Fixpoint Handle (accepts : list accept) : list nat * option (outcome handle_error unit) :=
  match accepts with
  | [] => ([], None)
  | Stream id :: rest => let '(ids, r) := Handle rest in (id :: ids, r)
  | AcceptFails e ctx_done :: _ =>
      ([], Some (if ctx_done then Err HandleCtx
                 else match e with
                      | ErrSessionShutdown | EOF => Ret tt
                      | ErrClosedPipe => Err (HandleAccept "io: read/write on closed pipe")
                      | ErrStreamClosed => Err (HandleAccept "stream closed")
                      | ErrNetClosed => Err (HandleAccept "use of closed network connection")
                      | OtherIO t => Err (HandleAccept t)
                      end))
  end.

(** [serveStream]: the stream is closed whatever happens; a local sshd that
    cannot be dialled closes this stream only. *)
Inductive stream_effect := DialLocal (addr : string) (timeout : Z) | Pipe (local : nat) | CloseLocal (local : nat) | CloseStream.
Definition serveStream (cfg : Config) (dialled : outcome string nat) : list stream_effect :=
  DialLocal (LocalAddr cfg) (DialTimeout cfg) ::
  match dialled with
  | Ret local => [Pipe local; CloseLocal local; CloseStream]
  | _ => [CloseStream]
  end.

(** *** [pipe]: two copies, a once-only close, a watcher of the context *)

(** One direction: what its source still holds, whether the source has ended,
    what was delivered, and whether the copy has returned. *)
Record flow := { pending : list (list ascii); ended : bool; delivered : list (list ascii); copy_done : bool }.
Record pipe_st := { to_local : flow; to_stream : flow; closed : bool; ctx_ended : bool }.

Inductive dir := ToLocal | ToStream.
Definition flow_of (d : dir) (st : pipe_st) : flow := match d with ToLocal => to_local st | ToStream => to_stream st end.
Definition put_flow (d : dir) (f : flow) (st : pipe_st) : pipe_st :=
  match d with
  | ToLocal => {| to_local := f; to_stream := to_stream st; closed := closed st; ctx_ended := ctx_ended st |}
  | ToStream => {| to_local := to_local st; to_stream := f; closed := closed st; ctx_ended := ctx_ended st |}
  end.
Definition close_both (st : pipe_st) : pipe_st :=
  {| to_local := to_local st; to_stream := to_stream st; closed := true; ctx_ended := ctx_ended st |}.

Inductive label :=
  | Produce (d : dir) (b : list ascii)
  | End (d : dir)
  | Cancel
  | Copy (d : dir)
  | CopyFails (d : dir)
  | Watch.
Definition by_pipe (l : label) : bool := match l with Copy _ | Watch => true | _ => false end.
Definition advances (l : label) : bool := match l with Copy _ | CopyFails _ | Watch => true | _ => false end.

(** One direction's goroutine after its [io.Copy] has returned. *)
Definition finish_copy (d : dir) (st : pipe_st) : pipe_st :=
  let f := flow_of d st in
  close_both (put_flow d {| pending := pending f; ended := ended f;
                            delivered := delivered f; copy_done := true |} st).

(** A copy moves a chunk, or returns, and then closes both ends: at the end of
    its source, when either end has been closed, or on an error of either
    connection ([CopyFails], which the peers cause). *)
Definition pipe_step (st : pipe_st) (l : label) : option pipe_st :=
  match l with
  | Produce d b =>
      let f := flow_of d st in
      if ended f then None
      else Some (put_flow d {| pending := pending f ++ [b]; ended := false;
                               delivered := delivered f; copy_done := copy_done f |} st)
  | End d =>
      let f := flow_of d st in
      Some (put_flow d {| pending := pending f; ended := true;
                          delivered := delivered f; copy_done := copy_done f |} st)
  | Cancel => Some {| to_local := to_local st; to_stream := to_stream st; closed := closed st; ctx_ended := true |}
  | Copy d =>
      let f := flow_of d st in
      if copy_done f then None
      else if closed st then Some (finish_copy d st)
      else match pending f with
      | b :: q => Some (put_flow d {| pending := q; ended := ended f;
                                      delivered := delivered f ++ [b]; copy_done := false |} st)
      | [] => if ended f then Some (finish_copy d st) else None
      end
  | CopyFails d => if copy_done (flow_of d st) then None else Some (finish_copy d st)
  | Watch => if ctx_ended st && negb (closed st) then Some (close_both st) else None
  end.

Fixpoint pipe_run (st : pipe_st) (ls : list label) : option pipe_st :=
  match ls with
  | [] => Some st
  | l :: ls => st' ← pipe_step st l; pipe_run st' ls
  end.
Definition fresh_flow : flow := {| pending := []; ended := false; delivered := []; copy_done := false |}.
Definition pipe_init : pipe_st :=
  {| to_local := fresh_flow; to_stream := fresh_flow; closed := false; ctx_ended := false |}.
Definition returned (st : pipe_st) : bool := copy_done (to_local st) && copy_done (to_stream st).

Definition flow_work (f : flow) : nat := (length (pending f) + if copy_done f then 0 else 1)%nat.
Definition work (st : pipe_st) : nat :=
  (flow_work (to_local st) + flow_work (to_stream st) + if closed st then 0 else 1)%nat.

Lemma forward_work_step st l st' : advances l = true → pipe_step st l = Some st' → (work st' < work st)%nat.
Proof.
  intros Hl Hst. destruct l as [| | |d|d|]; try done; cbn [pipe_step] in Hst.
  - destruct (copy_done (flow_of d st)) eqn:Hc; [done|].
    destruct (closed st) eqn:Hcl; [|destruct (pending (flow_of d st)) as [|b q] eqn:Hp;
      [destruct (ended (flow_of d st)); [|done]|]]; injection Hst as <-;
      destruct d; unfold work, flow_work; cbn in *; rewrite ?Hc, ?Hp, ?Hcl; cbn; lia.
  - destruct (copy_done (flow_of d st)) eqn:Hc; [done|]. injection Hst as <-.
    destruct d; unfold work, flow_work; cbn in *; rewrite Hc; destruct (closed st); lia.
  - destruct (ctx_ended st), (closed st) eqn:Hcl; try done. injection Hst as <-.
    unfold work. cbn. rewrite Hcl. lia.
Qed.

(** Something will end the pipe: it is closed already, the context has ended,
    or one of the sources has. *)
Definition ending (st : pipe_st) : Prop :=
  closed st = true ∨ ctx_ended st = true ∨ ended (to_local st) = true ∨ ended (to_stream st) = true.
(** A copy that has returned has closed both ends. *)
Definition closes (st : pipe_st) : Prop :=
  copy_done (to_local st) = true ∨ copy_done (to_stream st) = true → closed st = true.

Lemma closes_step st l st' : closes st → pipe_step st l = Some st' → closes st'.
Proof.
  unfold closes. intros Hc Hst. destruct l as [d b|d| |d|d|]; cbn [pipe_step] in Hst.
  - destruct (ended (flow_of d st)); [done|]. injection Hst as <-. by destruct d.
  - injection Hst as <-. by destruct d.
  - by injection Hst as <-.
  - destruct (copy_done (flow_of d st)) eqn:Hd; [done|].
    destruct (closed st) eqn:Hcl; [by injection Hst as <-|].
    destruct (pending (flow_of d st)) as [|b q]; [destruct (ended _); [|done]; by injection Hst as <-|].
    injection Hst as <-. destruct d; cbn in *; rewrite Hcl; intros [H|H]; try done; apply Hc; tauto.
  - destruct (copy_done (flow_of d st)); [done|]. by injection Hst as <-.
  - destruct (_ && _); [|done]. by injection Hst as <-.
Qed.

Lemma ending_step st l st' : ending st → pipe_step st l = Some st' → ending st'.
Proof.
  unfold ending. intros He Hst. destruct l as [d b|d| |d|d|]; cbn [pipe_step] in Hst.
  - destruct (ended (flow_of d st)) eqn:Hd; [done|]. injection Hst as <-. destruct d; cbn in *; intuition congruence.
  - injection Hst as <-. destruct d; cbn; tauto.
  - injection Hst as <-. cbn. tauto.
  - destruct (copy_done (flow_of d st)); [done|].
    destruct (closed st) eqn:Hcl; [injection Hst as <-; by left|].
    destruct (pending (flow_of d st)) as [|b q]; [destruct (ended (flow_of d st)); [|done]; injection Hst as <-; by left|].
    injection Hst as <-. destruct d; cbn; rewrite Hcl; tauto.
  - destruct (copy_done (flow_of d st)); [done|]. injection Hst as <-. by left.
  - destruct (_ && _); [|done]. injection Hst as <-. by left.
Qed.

- Description of the task -
Within the listing above, the range opens at the line with "CopyFails (d : dir)" and closes at the line with "Definition advances (l". Reproduce exactly the lines of that range, including both ends.

- Response to the task -
  | CopyFails (d : dir)
  | Watch.
Definition by_pipe (l : label) : bool := match l with Copy _ | Watch => true | _ => false end.
Definition advances (l : label) : bool := match l with Copy _ | CopyFails _ | Watch => true | _ => false end.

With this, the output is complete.